[Data records]
(* ===== verification/FlagSet.v ===== *)
(** * Command-line flags: [src/internal/flagset.go] and [src/pkg/args/parse.go]

    The two parsers the operator runs over the arguments of a user's container, with their
    failure modes: [FlagSet.Parse] stops at the first bad argument and keeps what it has parsed
    so far, and panics on the argument ["-"], whose second byte it reads. *)
From S2P Require Import Prelude GoStrings.

(** ** [FlagSet] *)

Record FlagSet := {
  fs_actual : gomap string;
  fs_args : list string; (* arguments after flags *)
  fs_lastName : string
}.

Definition FlagSet_zero : FlagSet := {| fs_actual := None; fs_args := []; fs_lastName := "" |}.

Definition bad_flag (s : string) : string := "bad flag syntax: " +:+ s.

(** The split of a flag at its first ["="], looked for from index 1 on. *)
Definition split_value (name : string) : string * option string :=
  match name with
  | EmptyString => (name, None)
  | String c rest =>
      match cut rest eqsign with
      | Some (l, value) => (String c l, Some value)
      | None => (name, None)
      end
  end.

Arguments split_value : simpl never.

(** [parseOne]: the new state, whether a flag was seen, and the error. *)
Definition parseOne (f : FlagSet) : go (FlagSet * bool * option string) :=
  match fs_args f with
  | [] => Done (f, false, None)
  | s :: rest =>
      let next actual lastName :=
        Done ({| fs_actual := actual; fs_args := rest; fs_lastName := lastName |}, true, None) in
      let bad := Done (f, false, Some (bad_flag s)) in
      match s with
      | EmptyString => next (fs_actual f) "" (* reset lastName, next arg is a flag *)
      | String c s1 =>
          if Ascii.eqb c dash then
            if decide (fs_lastName f <> "") then bad
            else
              match s1 with
              | EmptyString => Panic "runtime error: index out of range [1] with length 1"
              | String c2 s2 =>
                  if Ascii.eqb c2 dash && bool_decide (s2 = "") then
                    (* "--" terminates the flags *)
                    Done ({| fs_actual := fs_actual f; fs_args := rest;
                             fs_lastName := fs_lastName f |}, false, None)
                  else
                    let minuses := if Ascii.eqb c2 dash then "--" else "-" in
                    let name := if Ascii.eqb c2 dash then s2 else s1 in
                    match name with
                    | EmptyString => bad
                    | String n0 _ =>
                        if Ascii.eqb n0 dash || Ascii.eqb n0 eqsign then bad
                        else
                          let '(name, value) := split_value name in
                          match value with
                          | Some v =>
                              actual ← mset (fs_actual f) (minuses +:+ name) v;
                              next actual (fs_lastName f)
                          | None =>
                              (* value is the next arg *)
                              actual ← mset (fs_actual f) (minuses +:+ name) "";
                              next actual (minuses +:+ name)
                          end
                    end
              end
          else if decide (fs_lastName f = "") then bad
          else if Ascii.eqb c eqsign then bad
          else
            actual ← mset (fs_actual f) (fs_lastName f) s;
            next actual ""
      end
  end.

(** The [for] loop of [Parse]; [None] when the fuel runs out. *)
Fixpoint parse_loop (fuel : nat) (f : FlagSet) : option (go (FlagSet * option string)) :=
  match fuel with
  | O => None
  | S fuel' =>
      match parseOne f with
      | Panic msg => Some (Panic msg)
      | Done (f', seen, err) =>
          if seen : bool then parse_loop fuel' f' else Some (Done (f', err))
      end
  end.

(** [Parse(arguments)]: every round of the loop that goes on consumes an argument, so one more
    round than there are arguments is enough. *)
Definition Parse (f : FlagSet) (arguments : list string) : go (FlagSet * option string) :=
  let f := {|
    fs_actual := match fs_actual f with None => Some ∅ | m => m end;
    fs_args := arguments;
    fs_lastName := fs_lastName f |} in
  default (Panic "out of fuel") (parse_loop (S (length arguments)) f).

(** [Flags()] *)
Definition Flags (f : FlagSet) : gomap string := fs_actual f.

(** [sortFlags]: the names in byte order. *)
Definition sortFlags (flags : gomap string) : list string :=
  merge_sort String.le (map_to_list (entries flags)).*1.

(** [Visit(fn)], as the sequence of the calls of [fn]. *)
Definition Visit (f : FlagSet) : list (string * string) :=
  (fun flag => (flag, mstr (fs_actual f) flag)) <$> sortFlags (fs_actual f).

(** The flags of [flags := FlagSet{}; _ = flags.Parse(args)]: what was parsed before an error. *)
Definition parsed_flags (args : list string) : go (gomap string) :=
  Flags ∘ fst <$> Parse FlagSet_zero args.

(** ** [args.ParseArgs] *)

Definition ParseArgs_step (st : gmap string string * string) (arg : string) : gmap string string * string :=
  let '(argsMap, currentKey) := st in
  if HasPrefix arg "--" || HasPrefix arg "-" then (<[arg := ""]> argsMap, arg)
  else if decide (currentKey <> "") then (<[currentKey := arg]> argsMap, "")
  else (argsMap, currentKey).

Definition ParseArgs (args : list string) : gmap string string :=
  fst (foldl ParseArgs_step (∅, "") args).

(** ** A recursive description of the parser

    [scan] reads the argument list from left to right with the flag that waits for a value. *)

(** How one non-empty argument that starts with ["-"] reads. *)
Inductive flag_arg :=
| FlagTerminator
| FlagBad
| FlagPanic
| FlagName (name : string)
| FlagNameValue (name value : string).

Definition read_name (minuses name : string) : flag_arg :=
  match name with
  | EmptyString => FlagBad
  | String n0 _ =>
      if Ascii.eqb n0 dash || Ascii.eqb n0 eqsign then FlagBad
      else match split_value name with
           | (name, Some v) => FlagNameValue (minuses +:+ name) v
           | (name, None) => FlagName (minuses +:+ name)
           end
  end.

Definition read_flag (s : string) : flag_arg :=
  match s with
  | String _ EmptyString => FlagPanic
  | String _ (String c2 s2 as s1) =>
      if Ascii.eqb c2 dash then
        if bool_decide (s2 = "") then FlagTerminator else read_name "--" s2
      else read_name "-" s1
  | EmptyString => FlagBad
  end.

Inductive scan_end := ScanEnd | ScanTerminator | ScanBad (s : string) | ScanPanic.

Fixpoint scan (args : list string) (last : string) (m : gmap string string)
    : gmap string string * scan_end :=
  match args with
  | [] => (m, ScanEnd)
  | EmptyString :: rest => scan rest "" m
  | (String c _ as s) :: rest =>
      if Ascii.eqb c dash then
        if decide (last <> "") then (m, ScanBad s)
        else match read_flag s with
             | FlagTerminator => (m, ScanTerminator)
             | FlagBad => (m, ScanBad s)
             | FlagPanic => (m, ScanPanic)
             | FlagName n => scan rest n (<[n := ""]> m)
             | FlagNameValue n v => scan rest last (<[n := v]> m)
             end
      else if decide (last = "") then (m, ScanBad s)
      else if Ascii.eqb c eqsign then (m, ScanBad s)
      else scan rest "" (<[last := s]> m)
  end.

(** What [Parse] leaves in the map and reports, read off a scan. *)
Definition scan_result (r : gmap string string * scan_end) : go (gomap string * option string) :=
  match r with
  | (m, ScanEnd) | (m, ScanTerminator) => Done (Some m, None)
  | (m, ScanBad s) => Done (Some m, Some (bad_flag s))
  | (_, ScanPanic) => Panic "runtime error: index out of range [1] with length 1"
  end.

(** ** The loop is the scan *)

Lemma parse_loop_scan fuel m args last :
  length args < fuel ->
  exists args' last', parse_loop fuel {| fs_actual := Some m; fs_args := args; fs_lastName := last |} =
    Some ('(m', err) ← scan_result (scan args last m);
          Done ({| fs_actual := m'; fs_args := args'; fs_lastName := last' |}, err)).
Proof.
  revert m args last. induction fuel as [|fuel IH]; intros m args last Hf; [lia|].
  destruct args as [|s rest]; cbn [parse_loop parseOne fs_args scan]; [by do 2 eexists|].
  simpl in Hf.
  destruct s as [|c s1]; cbn [fs_actual fs_args fs_lastName]; [apply IH; lia|].
  destruct (Ascii.eqb c dash) eqn:Hc.
  - destruct (decide (last <> "")) as [Hl|Hl]; [by do 2 eexists|].
    destruct s1 as [|c2 s2]; cbn [read_flag]; [by exists [], ""|].
    destruct (Ascii.eqb c2 dash); simpl; [destruct (bool_decide (s2 = "")); [by do 2 eexists|]|].
    + destruct s2 as [|n0 nm]; cbn [read_name]; [by do 2 eexists|].
      destruct (Ascii.eqb n0 dash || Ascii.eqb n0 eqsign); [by do 2 eexists|].
      destruct (split_value (String n0 nm)) as [name [v|]]; simpl; apply IH; lia.
    + unfold read_name. destruct (Ascii.eqb c2 dash || Ascii.eqb c2 eqsign); [by do 2 eexists|].
      destruct (split_value (String c2 s2)) as [name [v|]]; simpl; apply IH; lia.
  - destruct (decide (last = "")) as [Hl|Hl]; [by do 2 eexists|].
    destruct (Ascii.eqb c eqsign); [by do 2 eexists|]. simpl. apply IH. lia.
Qed.

(** The map, the error or the panic of [Parse] on a fresh [FlagSet]. *)
Lemma Parse_scan args :
  exists args' last', Parse FlagSet_zero args =
    ('(m', err) ← scan_result (scan args "" ∅);
     Done ({| fs_actual := m'; fs_args := args'; fs_lastName := last' |}, err)).
Proof.
  unfold Parse. simpl fs_actual. simpl fs_lastName.
  destruct (parse_loop_scan (S (length args)) ∅ args "" ltac:(lia)) as (args' & last' & ->).
  simpl. eauto.
Qed.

> [The task]: Throughout the data above, report every line that contains the string "seen".

> [Task answer]:
(** [parseOne]: the new state, whether a flag was seen, and the error. *)
      | Done (f', seen, err) =>
          if seen : bool then parse_loop fuel' f' else Some (Done (f', err))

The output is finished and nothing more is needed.